Is there a second life for Maya Bay?

CHIANG RAI, 6 January 2022: Parking 375 tourists on a 250-metre long and 15-metre wide strip of sand might seem to be overdoing it, but that is the visitor cap for those who want to return to admire Phi Phi Island’s  Maya Bay in southern Thailand.

Following a three year hibernation from mass tourism, Maya Bay reopened on 1 January, albeit restricting the daily footfall to 4,125 with visits limited to no more than 375 visitors per one-hour session. At the height of its popularity in 2018, 5,000 tourists visited the famous bay daily on a fleet of more than 200 boats that dropped anchor in the tiny bay. The daily disruption destroyed coral and the nursery habitat of the black-tip reef sharks.  

Maya Bay shot to fame in 2000 when it served as the filming location for the Leonardo DiCaprio movie ‘The Beach’. By the time the five-month tourist season of 2018 dawned, the national park, where the bay resides,  generated earnings of THB362 million extracted from 1.2 million tourists (around 70% of them foreigners.)

The new cap is not much less than the footfall that ultimately forced Thailand’s Department of National Parks to close the bay in 2019. It is also noteworthy that 80 tour operators arrived on the island in late December to go over the new rules and regulations to plan the return of their commercial endeavours. Thankfully the impact of Covid-19 will curtail the immediate footfall at Maya Bay, but once mass tourism rumbles back to life will the Department of National Parks be able to keep the success story alive that has seen an amazing restoration of the coral and marine life in the bay?

There are some positive indicators in the set of new rules. Still, it will require a radical reset of the mentality that drives tour operators who view natural attractions as their personal property to generate profits without a thought for restoration.

New rules to protect Maya Bay

Boats will drop all visitors off at the deeper bay of Loh Samah, where visitors will disembark and walk to Maya Bay. Boats are prohibited from anchoring in the bay.

Admission is limited to 375 people per one-hour session. Visits must be pre-booked. The number of sessions per day depends on park management, but opening hours are from 0700 to 1800 (11 hourly sessions – maximum daily footfall 4,125).

Swimming is prohibited, and that includes snorkelling and “playing in the shallow bay to eliminate negative impacts on the local reefs and marine creatures.

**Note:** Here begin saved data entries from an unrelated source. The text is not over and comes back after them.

(* ===== verification/Columns.v ===== *)
(** * Columns: the portable column types ([db/models.py]) and the JSON
    payloads of the market data engine ([engines/market_data/engine.py])

    [PortableUUID] keeps an identifier as a UUID on PostgreSQL and as text
    elsewhere; [PortableJSON] makes a document JSON before it is bound. A UUID
    is its 128-bit integer. Python objects are [obj]; a set is the list of its
    elements in iteration order. *)

From Stdlib Require Import Ascii.
From S2P Require Import Prelude PyFloat PyDecimal PyData PyValue Models Crypto Signing Environment Json.

#[local] Open Scope string_scope.
#[local] Open Scope list_scope.

(** ** [uuid.UUID] *)

(** ['%0*x' % (n, z)] for [0 <= z < 16 ^ n] *)
Fixpoint hex_digits (n : nat) (z : Z) : string :=
  match n with
  | O => ""
  | S n' => hex_digits n' (z / 16) +:+ String (hex_digit (z mod 16)) ""
  end.

(** [str(u)] *)
Definition uuid_str (u : Z) : string :=
  let hex := hex_digits 32 u in
  let part from n := String.substring from n hex in
  part 0%nat 8%nat +:+ "-" +:+ part 8%nat 4%nat +:+ "-" +:+ part 12%nat 4%nat +:+ "-" +:+ part 16%nat 4%nat +:+ "-" +:+ part 20%nat 12%nat.

(** [int(s, 16)]: blanks around, a sign, a prefix and single underscores
    between digits are accepted. *)
Definition hex_val (c : ascii) : option Z :=
  let n := Z.of_nat (nat_of_ascii c) in
  if (48 <=? n)%Z && (n <=? 57)%Z then Some (n - 48)%Z
  else if (97 <=? n)%Z && (n <=? 102)%Z then Some (n - 87)%Z
  else if (65 <=? n)%Z && (n <=? 70)%Z then Some (n - 55)%Z
  else None.

Fixpoint hex_go (acc : Z) (digit_before : bool) (s : string) : option Z :=
  match s with
  | "" => if digit_before then Some acc else None
  | String c s' =>
      if Ascii.eqb c "_" then (if digit_before then hex_go acc false s' else None)
      else match hex_val c with Some d => hex_go (16 * acc + d)%Z true s' | None => None end
  end.

Definition hex_unsigned (s : string) : option Z :=
  match s with
  | String c0 (String c1 s') =>
      if Ascii.eqb c0 "0" && (Ascii.eqb c1 "x" || Ascii.eqb c1 "X")
      then match s' with
           | String c2 s'' => hex_go 0 false (if Ascii.eqb c2 "_" then s'' else s')
           | "" => None
           end
      else hex_go 0 false s
  | _ => hex_go 0 false s
  end.

Definition int16 (s : string) : option Z :=
  match str_strip s with
  | String c s' as t =>
      if Ascii.eqb c "-" then option_map Z.opp (hex_unsigned s')
      else if Ascii.eqb c "+" then hex_unsigned s' else hex_unsigned t
  | "" => None
  end.

(** [s.strip("{}")] *)
Definition is_brace (c : ascii) : bool := Ascii.eqb c "{" || Ascii.eqb c "}".
Fixpoint strip_left (s : string) : string :=
  match s with "" => "" | String c s' => if is_brace c then strip_left s' else s end.
Definition strip_braces (s : string) : string := str_rev_app (strip_left (str_rev_app (strip_left s) "")) "".

(** [uuid.UUID(text)] *)
Definition uuid_of_text (text : string) : result Z :=
  let hex := str_replace "-" "" (strip_braces (str_replace "uuid:" "" (str_replace "urn:" "" text))) in
  if negb (String.length hex =? 32)%nat then raise ValueError "badly formed hexadecimal UUID string"
  else match int16 hex with
       | None => raise ValueError "invalid literal for int() with base 16"
       | Some z => if (0 <=? z)%Z && (z <? 2 ^ 128)%Z then Ok z else raise ValueError "int is out of range (need a 128-bit value)"
       end.
Lemma failures_recorded clock name e b n : od_get name (rk_breakers e) = Some b -> cb_failures b = 0%Z -> cb_opened_at b = None -> (1 <= cb_threshold b)%Z ->
  exists e', se_iter (fun k => record_failure (clock k) name) (seq 0 n) e = (e', Ok tt) /\ od_get name (rk_breakers e') = Some (after_failures clock b n).
Proof.
  intros G F O T. induction n as [|n (e1 & R & G1)].
  - exists e. split; [done|]. rewrite G. f_equal. destruct b as [nm th cd f o]. cbn in *. subst. unfold after_failures. cbn.
    change (Z.of_nat 0) with 0%Z. by destruct (Z.leb_spec th 0); [lia|].
  - rewrite seq_S, se_iter_app, R. cbn [se_iter]. unfold record_failure, update_breaker, mbind, se_bind, se_get. rewrite G1. unfold se_put.
    eexists. split; [reflexivity|]. cbn [set_breakers rk_breakers]. rewrite od_get_set_eq. f_equal. unfold after_failures, breaker_failure.
    cbn [cb_name cb_threshold cb_cooldown_seconds cb_failures cb_opened_at].
    replace (Z.of_nat n + 1)%Z with (Z.of_nat (Datatypes.S n)) by lia. replace (Datatypes.S n - 1)%nat with n by lia. f_equal.
    destruct (Z.leb_spec (cb_threshold b) (Z.of_nat (Datatypes.S n))); [done|]. destruct (Z.leb_spec (cb_threshold b) (Z.of_nat n)); [lia|done].
Qed.

(** The breaker test on a closed breaker answers whether the failures reach
    the threshold, when it is polled before the cooldown is over. *)
Lemma breaker_test_threshold clock name e b n : od_get name (rk_breakers e) = Some b -> cb_failures b = 0%Z -> cb_opened_at b = None ->
  (1 <= cb_threshold b)%Z -> (clock n - clock (n - 1)%nat < seconds (cb_cooldown_seconds b))%Z ->
  (circuit_breaker_test clock name n e).2 = Ok (cb_threshold b <=? Z.of_nat n)%Z.
Proof.
  intros G F O T C. destruct (failures_recorded clock name e b n G F O T) as (e' & R & G').
  unfold circuit_breaker_test, mbind, se_bind. rewrite R. unfold se_get. rewrite G'. unfold breaker_is_open, after_failures. cbn.
  destruct (Z.leb_spec (cb_threshold b) (Z.of_nat n)); [|done]. destruct (Z.leb_spec (seconds (cb_cooldown_seconds b)) (clock n - clock (n - 1)%nat)); [lia|done].
Qed.
(** A database created from the models counts as migrated, and has no
    [alerts] table. *)
Lemma models_pass_for_initial_schema :
  forallb (fun n => bool_decide (is_Some (find_table n models))) INITIAL_SCHEMA_TABLES = true /\
  find_table "alerts" models = None /\ is_Some (find_table "alerts" migrated).
Proof. split_and!; [vm_compute; done..|]. vm_compute. by eexists. Qed.

(** Whether the migrated table of a model is at least as strict, [users] apart
    (an e-mail address may be longer there), and fills what the model leaves. *)
Definition model_fits (t : Table) : bool :=
  match find_table (tb_name t) migrated with
  | Some m => (String.eqb (tb_name t) "users" || stricter m t) && fillable t m && forallb (fun cl => bool_decide (is_Some (find_column (cl_name cl) m))) (tb_columns t)
  | None => false
  end.

Lemma all_models_fit : forallb model_fits models = true.
Proof. vm_compute. reflexivity. Qed.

Maya Bay has undergone a fantastic restoration of its coral reef and sea life that involved the propagation of 15,000 organic corals, but marine scientist Thon Thamrongnawasat who exposed the dreadful impact tourism inflicted on the bay that led to the three-year closure, warns it will take another 10 years to restore the bay entirely.

Will Thailand’s tourism industry toe the line and support the ongoing restoration work, or will it once again be guilty of circumventing rules to destroy the pristine world of Maya Bay? The jury is still out on that one.